Aim of the task. Retype the records below from their first line through the line containing "- destruct (apply_in_order", and include nothing else.

+ + + + + + +

(** When [init_db] raises, the ledger says which steps were completed: it
    holds the rows it held before, followed by the first of the versions
    that were not yet recorded, in ascending order.  If the ledger table is
    usable afterwards, the step that raised is the next of those versions,
    and it is not recorded. *)
Theorem init_db_failure_records_completed s e s' t :
  init_db s = (Fail e s', t) ->
  exists completed,
    completed `prefix_of` filter (fun v => v ∉ recorded s) [1; 2; 3; 4] /\
    recorded s' = recorded s ++ completed /\
    (ready s' ->
     exists version rest,
       filter (fun v => v ∉ recorded s) [1; 2; 3; 4] = completed ++ version :: rest).
Proof.
  unfold init_db, init_db_with.
  destruct (create_table_if_not_exists _ _ _) as [s1|e1 s1] eqn:Hcreate.
  - destruct (apply_in_order steps s1) as [r t1] eqn:Hsteps. intros ?; simplify_eq.
    pose proof (create_table_rerun _ _ _ _ Hcreate) as [[cols Hpresent] _].
    apply ledger_table_created in Hcreate as [_ Hledger].
    assert (recorded s1 = ledger s1) as Hrec by (unfold recorded; by rewrite Hpresent).
    destruct (applied_versions s1) as [e0|vs] eqn:Happlied.
    + unfold steps in Hsteps. simpl in Hsteps. unfold apply in Hsteps.
      rewrite Happlied in Hsteps. simplify_eq.
      exists []. rewrite app_nil_r. split_and!; [apply prefix_nil|congruence|].
      intros Hready. by rewrite (ready_applied _ Hready) in Happlied.
    + apply applied_ready in Happlied as [Hready _].
      assert (NoDup steps.*1) as Hnodup.
      { unfold steps. simpl. repeat (constructor; [set_solver|]). constructor. }
      destruct (apply_in_order_fails steps _ _ _ _ keeps_steps spares_steps
                  Hnodup Hready Hsteps)
        as (Hready' & completed & version & rest & Hpending & Hl').
      change (steps.*1) with [1; 2; 3; 4] in Hpending. rewrite Hledger in Hpending, Hl'.
      exists completed. split_and!.
      * rewrite Hpending. by apply prefix_app_r.
      * by rewrite (ready_recorded _ Hready').
      * intros _. by exists version, rest.
  - intros ?; simplify_eq.
    assert (tables (makedirs s) !! "schema_migrations" = None) as Habsent.
    { unfold create_table_if_not_exists in Hcreate.
      by destruct (tables (makedirs s) !! "schema_migrations"). }
    apply create_table_fails in Hcreate as ->.
    exists []. rewrite app_nil_r. split_and!; [apply prefix_nil|done|].
    intros (cols & Hcols & _). congruence.
Qed.

End more_migration_facts.

(** * Worked examples on the stand-in library functions *)

Import Sample.

(** The stand-in character classes satisfy the laws. *)
Lemma sample_unicode_laws : UnicodeLaws.
Proof.
  split; try reflexivity.
  intros c. simpl. unfold Sample.ascii_digit, Sample.ascii_space.
  intros [H1 H2]%andb_prop.
  apply N.leb_le in H1, H2.
  apply orb_false_intro; apply andb_false_intro2; apply N.leb_gt; lia.
Qed.

Lemma normalize_whatsapp_idempotent_canonical_witness :
  let s := py " +92 (300) 123-4567 " in
  normalize_whatsapp (normalize_whatsapp s) = normalize_whatsapp s /\
  (Forall (fun c => isdigit_cp c = true) (normalize_whatsapp s) \/
   exists rest, normalize_whatsapp s = 43%N :: rest /\
                Forall (fun c => isdigit_cp c = true) rest).
Proof.
  intros s.
  exact (normalize_whatsapp_idempotent_canonical (H0 := sample_unicode_laws) s).
Defined.

Import Store.


Lemma save_upload_image_fresh_name_witness :
  let fls : gmap string bytes := {["aa.jpg" := png_bytes]} in
  fls !! "bb.jpg" = None /\
  <["bb.jpg" := jpeg_bytes]> fls = <["bb.jpg" := jpeg_bytes]> fls /\
  (forall k, is_Some (fls !! k) ->
     <["bb.jpg" := jpeg_bytes]> fls !! k = fls !! k) /\
  exists ext taken hex,
    _sniff_and_get_ext (upload "a.jpg" jpeg_bytes) = inr ext /\
    ["aa"; "bb"; "cc"] = taken ++ hex :: ["cc"] /\ "bb.jpg" = hex +:+ ext /\
    Forall (fun h => is_Some (fls !! (h +:+ ext))) taken.
Proof.
  intros fls.
  apply (save_upload_image_fresh_name (upload "a.jpg" jpeg_bytes) ["aa"; "bb"; "cc"] fls).
  vm_compute. reflexivity.
Defined.

Lemma create_product_malformed_witness :
  let form := {| pf_name := Some (py "Lamp"); pf_details := None; pf_price := Some (py "19") |} in
  exists r,
    create_product (Some 1) form three_uploads (py "t") names shop = (r, shop) /\
    validation_failure r /\ create_status r = Some 400.
Proof.
  intros form.
  apply (create_product_malformed (Some 1) 1 form three_uploads (py "t") names shop).
  - reflexivity.
  - right. left. reflexivity.
Defined.

Lemma sellers_register_duplicate_conflict_witness :
  let again :=
    {| sf_name := Some (py "Bilal"); sf_whatsapp := Some (py "+923001234567");
       sf_pin := Some (py "9999") |} in
  sellers_register again (py "2024-02-02T00:00:00Z") (py "h:9999") None (db shop)
    = (RegConflict, None, db shop) /\
  {| s_id := 1; s_name := py "Ali Khan"; s_whatsapp := py "+923001234567";
     s_pin_hash := py "h:1234"; s_created_at := py "2024-01-01T00:00:00Z" |}
    ∈ sellers (db shop).
Proof.
  intros again.
  apply (sellers_register_duplicate_conflict
           ali (py "2024-01-01T00:00:00Z") (py "h:1234") None empty_database
           1 (py "Ali Khan") (py "+923001234567") (py "2024-01-01T00:00:00Z")
           (Some 1) (db shop) (db shop) again).
  - vm_compute. reflexivity.
  - intros row Hrow. exact Hrow.
  - vm_compute. reflexivity.
  - vm_compute. repeat split; discriminate.
Defined.

Lemma create_product_keeps_image_order_witness :
  exists view w',
    create_product (Some 1) lamp three_uploads (py "t") names shop = (Created view, w') /\
    Forall2 (stored_as w')
      (filter (fun r => i_product_id r = v_id view) (product_images (db w')))
      [(0, upload "a.jpg" jpeg_bytes); (2, upload "c.jpg" png_bytes)] /\
    view ∈ list_products (db w').
Proof.
  eexists _, _. split; [vm_compute; reflexivity|].
  edestruct (create_product_keeps_image_order
               (Some 1) lamp three_uploads (py "t") names shop)
    as (Hrows & _ & Hlisted & _).
  - intros r Hr. by apply elem_of_nil in Hr.
  - vm_compute. reflexivity.
  - split; [exact Hrows|exact Hlisted].
Defined.

(** The server after seller 1 registered and created a product. *)
Lemma reachable_sellers_exist_witness :
  sellers_exist
    (db (create_product (Some 1) lamp three_uploads (py "t") names shop).2).
Proof.
  apply (reachable_sellers_exist
           {| sys_world := (create_product (Some 1) lamp three_uploads (py "t") names shop).2;
              sys_cookies := issue (Some 1) (issue (Some 1) []) |}).
  unfold reachable.
  eapply rtc_l.
  { apply (step_request initial
             (Register ali (py "2024-01-01T00:00:00Z") (py "h:1234")) None (Some 1) shop).
    - intros seller_id Hsession. discriminate Hsession.
    - vm_compute. reflexivity. }
  eapply rtc_l; [|apply rtc_refl].
  apply (step_request {| sys_world := shop; sys_cookies := issue (Some 1) [] |}
           (CreateProduct lamp three_uploads (py "t") names) (Some 1) (Some 1)).
  - intros seller_id [= <-]. simpl. by left.
  - reflexivity.
Defined.

(** C1 fails on the code.  Seller 1 sends four uploads named [.jpg]; the
    third holds text, which the decoder refuses with
    [UnidentifiedImageError].  That is not a [ValueError], so the handler's
    cleanup does not run: the exception leaves the handler, the product row
    that was committed before the loop is still in the table (with no image
    rows), and the two files written before the failure are still in the
    upload directory. *)
Theorem create_product_undecodable_upload_not_rolled_back :
  let r := create_product (Some 1) lamp four_uploads (py "t") names shop in
  r.1 = Unhandled UnidentifiedImageError /\
  products (db shop) = [] /\
  p_id <$> products (db r.2) = [1] /\
  product_images (db r.2) = [] /\
  files shop = ∅ /\
  files r.2 !! "aa.jpg" = Some jpeg_bytes /\
  files r.2 !! "bb.png" = Some png_bytes.
Proof. vm_compute. repeat split; reflexivity. Qed.

(** The same call with a GIF as third upload: the decoder returns a format
    outside the list, [_sniff_and_get_ext] raises [ValueError], and the
    cleanup leaves no row and no file. *)
Example create_product_unsupported_format_rolled_back :
  let uploads :=
    [upload "a.jpg" jpeg_bytes; upload "b.jpg" png_bytes;
     upload "c.jpg" gif_bytes; upload "d.jpg" jpeg_bytes] in
  let r := create_product (Some 1) lamp uploads (py "t") names shop in
  r.1 = ImageRejected "Unsupported image format" /\
  products (db r.2) = [] /\ product_images (db r.2) = [] /\ files r.2 = ∅.
Proof. vm_compute. repeat split; reflexivity. Qed.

+ + + + + + +

Worked solution.
(** When [init_db] raises, the ledger says which steps were completed: it
    holds the rows it held before, followed by the first of the versions
    that were not yet recorded, in ascending order.  If the ledger table is
    usable afterwards, the step that raised is the next of those versions,
    and it is not recorded. *)
Theorem init_db_failure_records_completed s e s' t :
  init_db s = (Fail e s', t) ->
  exists completed,
    completed `prefix_of` filter (fun v => v ∉ recorded s) [1; 2; 3; 4] /\
    recorded s' = recorded s ++ completed /\
    (ready s' ->
     exists version rest,
       filter (fun v => v ∉ recorded s) [1; 2; 3; 4] = completed ++ version :: rest).
Proof.
  unfold init_db, init_db_with.
  destruct (create_table_if_not_exists _ _ _) as [s1|e1 s1] eqn:Hcreate.
  - destruct (apply_in_order steps s1) as [r t1] eqn:Hsteps. intros ?; simplify_eq.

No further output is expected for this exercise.